Stored items
'''

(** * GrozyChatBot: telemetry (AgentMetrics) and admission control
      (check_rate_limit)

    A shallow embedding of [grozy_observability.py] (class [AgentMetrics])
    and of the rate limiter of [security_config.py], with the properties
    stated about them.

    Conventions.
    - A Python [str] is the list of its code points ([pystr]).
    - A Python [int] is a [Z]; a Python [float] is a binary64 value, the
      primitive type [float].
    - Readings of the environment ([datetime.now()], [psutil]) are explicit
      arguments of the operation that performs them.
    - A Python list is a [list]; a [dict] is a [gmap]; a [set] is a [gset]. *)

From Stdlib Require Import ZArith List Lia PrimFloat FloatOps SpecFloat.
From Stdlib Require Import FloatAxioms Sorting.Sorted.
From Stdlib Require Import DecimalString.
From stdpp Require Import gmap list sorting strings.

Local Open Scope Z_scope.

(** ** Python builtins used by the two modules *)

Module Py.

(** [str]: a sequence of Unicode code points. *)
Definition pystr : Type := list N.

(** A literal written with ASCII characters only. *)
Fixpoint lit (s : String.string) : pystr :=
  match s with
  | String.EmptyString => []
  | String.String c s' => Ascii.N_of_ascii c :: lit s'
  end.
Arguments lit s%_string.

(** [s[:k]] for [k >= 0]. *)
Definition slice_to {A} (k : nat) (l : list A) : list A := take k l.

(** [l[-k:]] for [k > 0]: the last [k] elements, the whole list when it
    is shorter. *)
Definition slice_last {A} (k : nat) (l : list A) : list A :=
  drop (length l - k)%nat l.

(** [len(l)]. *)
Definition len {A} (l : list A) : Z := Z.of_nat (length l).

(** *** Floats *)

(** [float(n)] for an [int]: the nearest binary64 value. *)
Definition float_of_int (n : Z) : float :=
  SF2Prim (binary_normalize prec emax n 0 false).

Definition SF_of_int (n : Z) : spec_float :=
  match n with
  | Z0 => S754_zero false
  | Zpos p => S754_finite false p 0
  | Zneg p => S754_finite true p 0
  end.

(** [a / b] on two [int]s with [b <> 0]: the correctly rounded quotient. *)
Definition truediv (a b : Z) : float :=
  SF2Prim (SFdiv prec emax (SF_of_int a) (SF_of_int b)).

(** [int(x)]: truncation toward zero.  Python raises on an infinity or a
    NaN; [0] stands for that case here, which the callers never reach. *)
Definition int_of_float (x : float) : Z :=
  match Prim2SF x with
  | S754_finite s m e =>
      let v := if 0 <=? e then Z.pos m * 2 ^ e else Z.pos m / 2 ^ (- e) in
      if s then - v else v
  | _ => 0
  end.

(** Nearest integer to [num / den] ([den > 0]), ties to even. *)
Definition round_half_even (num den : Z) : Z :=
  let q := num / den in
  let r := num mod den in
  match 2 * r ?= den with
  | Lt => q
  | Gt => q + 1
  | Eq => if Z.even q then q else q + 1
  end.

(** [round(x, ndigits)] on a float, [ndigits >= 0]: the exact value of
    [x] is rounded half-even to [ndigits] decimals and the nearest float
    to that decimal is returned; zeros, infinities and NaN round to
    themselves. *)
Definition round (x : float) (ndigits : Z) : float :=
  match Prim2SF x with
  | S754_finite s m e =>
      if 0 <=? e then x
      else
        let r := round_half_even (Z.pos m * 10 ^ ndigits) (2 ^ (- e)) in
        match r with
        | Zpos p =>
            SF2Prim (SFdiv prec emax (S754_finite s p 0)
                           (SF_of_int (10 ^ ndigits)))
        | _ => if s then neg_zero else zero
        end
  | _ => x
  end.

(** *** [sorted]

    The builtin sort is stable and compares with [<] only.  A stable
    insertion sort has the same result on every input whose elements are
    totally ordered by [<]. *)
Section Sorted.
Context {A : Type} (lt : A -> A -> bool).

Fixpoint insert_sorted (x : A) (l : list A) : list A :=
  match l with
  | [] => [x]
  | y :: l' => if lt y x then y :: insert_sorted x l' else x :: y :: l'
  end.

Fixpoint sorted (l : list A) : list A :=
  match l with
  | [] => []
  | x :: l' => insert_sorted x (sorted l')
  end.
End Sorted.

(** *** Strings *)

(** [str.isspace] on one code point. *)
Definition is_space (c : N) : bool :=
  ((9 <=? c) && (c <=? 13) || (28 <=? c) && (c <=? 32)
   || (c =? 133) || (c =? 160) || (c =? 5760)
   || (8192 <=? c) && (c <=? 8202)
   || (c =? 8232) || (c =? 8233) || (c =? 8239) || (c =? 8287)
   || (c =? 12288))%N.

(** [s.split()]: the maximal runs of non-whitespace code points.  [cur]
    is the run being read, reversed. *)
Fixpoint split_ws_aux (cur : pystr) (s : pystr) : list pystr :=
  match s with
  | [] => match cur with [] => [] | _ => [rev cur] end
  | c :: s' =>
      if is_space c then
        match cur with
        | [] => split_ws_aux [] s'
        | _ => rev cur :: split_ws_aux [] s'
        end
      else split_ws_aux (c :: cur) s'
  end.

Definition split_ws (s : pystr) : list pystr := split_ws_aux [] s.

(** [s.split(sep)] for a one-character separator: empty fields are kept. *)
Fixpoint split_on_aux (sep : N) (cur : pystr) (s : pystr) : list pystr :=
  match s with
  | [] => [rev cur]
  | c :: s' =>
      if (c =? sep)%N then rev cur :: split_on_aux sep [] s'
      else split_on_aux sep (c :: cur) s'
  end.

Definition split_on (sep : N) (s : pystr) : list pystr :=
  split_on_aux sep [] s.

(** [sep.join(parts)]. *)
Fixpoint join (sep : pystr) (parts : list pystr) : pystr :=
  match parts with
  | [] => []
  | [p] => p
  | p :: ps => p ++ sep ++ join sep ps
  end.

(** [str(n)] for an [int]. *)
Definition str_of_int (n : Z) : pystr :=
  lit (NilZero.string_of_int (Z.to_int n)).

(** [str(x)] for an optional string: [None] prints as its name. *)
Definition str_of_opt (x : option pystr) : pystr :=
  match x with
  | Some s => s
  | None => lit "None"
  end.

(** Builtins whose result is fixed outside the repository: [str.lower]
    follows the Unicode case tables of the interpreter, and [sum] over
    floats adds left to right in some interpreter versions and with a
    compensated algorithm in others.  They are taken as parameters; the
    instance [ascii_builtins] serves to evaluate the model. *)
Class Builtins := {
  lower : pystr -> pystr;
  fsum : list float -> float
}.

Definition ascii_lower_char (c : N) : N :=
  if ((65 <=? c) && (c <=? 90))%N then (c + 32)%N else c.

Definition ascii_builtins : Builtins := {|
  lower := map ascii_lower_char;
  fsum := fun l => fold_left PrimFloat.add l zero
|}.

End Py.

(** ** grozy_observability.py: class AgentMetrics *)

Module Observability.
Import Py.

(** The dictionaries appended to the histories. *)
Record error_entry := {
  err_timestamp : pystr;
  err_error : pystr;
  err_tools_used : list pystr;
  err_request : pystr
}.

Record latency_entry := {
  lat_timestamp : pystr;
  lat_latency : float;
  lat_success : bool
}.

'''

Activity:
Please write out, exactly as they appear above, only the lines in the stretch from the line with "lower : pystr -> pystr;" through the line with "lower := map ascii_lower_char;".

Response below:
  lower : pystr -> pystr;
  fsum : list float -> float
}.

Definition ascii_lower_char (c : N) : N :=
  if ((65 <=? c) && (c <=? 90))%N then (c + 32)%N else c.

Definition ascii_builtins : Builtins := {|
  lower := map ascii_lower_char;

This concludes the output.